* Task details
Reproduce exactly, and only, the lines below from the one containing "(t, last) →" through the one containing "tracker_step s (mkTrackerState t (<[i := PIdle]>".

* Dataset records
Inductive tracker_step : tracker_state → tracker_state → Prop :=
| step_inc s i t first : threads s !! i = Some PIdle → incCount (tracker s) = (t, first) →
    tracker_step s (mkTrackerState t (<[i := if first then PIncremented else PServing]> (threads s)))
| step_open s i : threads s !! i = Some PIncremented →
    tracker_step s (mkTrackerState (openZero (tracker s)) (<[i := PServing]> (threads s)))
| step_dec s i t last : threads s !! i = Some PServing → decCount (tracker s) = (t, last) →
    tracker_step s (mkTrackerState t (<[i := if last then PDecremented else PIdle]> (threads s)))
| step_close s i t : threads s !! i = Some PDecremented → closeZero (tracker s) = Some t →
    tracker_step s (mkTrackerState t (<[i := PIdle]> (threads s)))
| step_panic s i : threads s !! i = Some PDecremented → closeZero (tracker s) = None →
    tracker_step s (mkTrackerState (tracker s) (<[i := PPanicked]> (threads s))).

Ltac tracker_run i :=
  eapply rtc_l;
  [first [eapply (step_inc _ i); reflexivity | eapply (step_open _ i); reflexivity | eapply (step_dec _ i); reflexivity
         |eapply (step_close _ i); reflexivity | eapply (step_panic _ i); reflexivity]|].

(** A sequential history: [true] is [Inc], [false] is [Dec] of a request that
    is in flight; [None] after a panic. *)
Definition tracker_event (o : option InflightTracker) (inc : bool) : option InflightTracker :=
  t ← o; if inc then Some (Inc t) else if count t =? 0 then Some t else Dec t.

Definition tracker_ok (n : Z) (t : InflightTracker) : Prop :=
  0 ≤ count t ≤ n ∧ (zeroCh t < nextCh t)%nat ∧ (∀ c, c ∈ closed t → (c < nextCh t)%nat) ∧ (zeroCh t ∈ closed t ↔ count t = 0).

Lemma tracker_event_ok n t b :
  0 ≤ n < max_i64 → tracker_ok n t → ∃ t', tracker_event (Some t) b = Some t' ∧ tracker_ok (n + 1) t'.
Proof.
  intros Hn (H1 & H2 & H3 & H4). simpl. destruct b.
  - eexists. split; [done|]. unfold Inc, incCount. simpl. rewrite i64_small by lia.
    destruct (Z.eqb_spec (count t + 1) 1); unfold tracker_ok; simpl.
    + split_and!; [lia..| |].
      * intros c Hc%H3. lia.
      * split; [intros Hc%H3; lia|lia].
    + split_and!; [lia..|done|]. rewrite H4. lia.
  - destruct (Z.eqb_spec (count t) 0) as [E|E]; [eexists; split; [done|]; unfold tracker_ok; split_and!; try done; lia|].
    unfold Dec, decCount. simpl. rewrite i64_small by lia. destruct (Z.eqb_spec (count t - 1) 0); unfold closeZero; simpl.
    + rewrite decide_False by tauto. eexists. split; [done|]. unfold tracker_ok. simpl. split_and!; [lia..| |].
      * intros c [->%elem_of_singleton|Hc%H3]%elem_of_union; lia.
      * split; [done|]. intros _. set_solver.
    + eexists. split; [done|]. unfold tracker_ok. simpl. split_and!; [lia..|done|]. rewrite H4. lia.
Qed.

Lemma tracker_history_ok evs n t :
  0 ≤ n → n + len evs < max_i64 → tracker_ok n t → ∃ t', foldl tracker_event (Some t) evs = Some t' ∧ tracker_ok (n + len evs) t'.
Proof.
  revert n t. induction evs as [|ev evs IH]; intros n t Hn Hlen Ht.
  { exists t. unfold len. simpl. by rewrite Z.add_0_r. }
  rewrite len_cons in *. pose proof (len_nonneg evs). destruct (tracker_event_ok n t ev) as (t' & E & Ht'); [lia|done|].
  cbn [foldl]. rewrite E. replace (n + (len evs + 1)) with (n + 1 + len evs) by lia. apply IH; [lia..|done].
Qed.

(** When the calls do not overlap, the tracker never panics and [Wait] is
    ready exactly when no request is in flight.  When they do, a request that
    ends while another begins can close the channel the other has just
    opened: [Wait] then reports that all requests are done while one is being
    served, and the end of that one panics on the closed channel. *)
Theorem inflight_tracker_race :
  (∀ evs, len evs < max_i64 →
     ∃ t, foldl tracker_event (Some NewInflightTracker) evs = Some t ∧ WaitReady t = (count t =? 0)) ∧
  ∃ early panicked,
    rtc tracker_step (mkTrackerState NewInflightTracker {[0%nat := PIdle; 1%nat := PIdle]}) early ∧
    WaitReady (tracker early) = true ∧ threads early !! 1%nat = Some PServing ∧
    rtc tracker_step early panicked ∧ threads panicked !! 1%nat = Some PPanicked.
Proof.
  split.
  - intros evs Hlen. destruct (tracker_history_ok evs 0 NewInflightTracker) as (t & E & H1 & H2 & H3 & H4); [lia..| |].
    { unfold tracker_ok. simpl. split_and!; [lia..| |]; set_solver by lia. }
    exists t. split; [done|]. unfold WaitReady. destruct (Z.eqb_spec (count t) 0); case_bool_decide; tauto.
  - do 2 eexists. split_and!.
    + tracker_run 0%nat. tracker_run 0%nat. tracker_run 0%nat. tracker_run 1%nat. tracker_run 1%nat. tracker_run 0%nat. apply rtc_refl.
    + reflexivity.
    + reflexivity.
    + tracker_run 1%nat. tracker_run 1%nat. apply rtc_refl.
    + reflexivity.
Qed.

* Task output
| step_dec s i t last : threads s !! i = Some PServing → decCount (tracker s) = (t, last) →
    tracker_step s (mkTrackerState t (<[i := if last then PDecremented else PIdle]> (threads s)))
| step_close s i t : threads s !! i = Some PDecremented → closeZero (tracker s) = Some t →
    tracker_step s (mkTrackerState t (<[i := PIdle]> (threads s)))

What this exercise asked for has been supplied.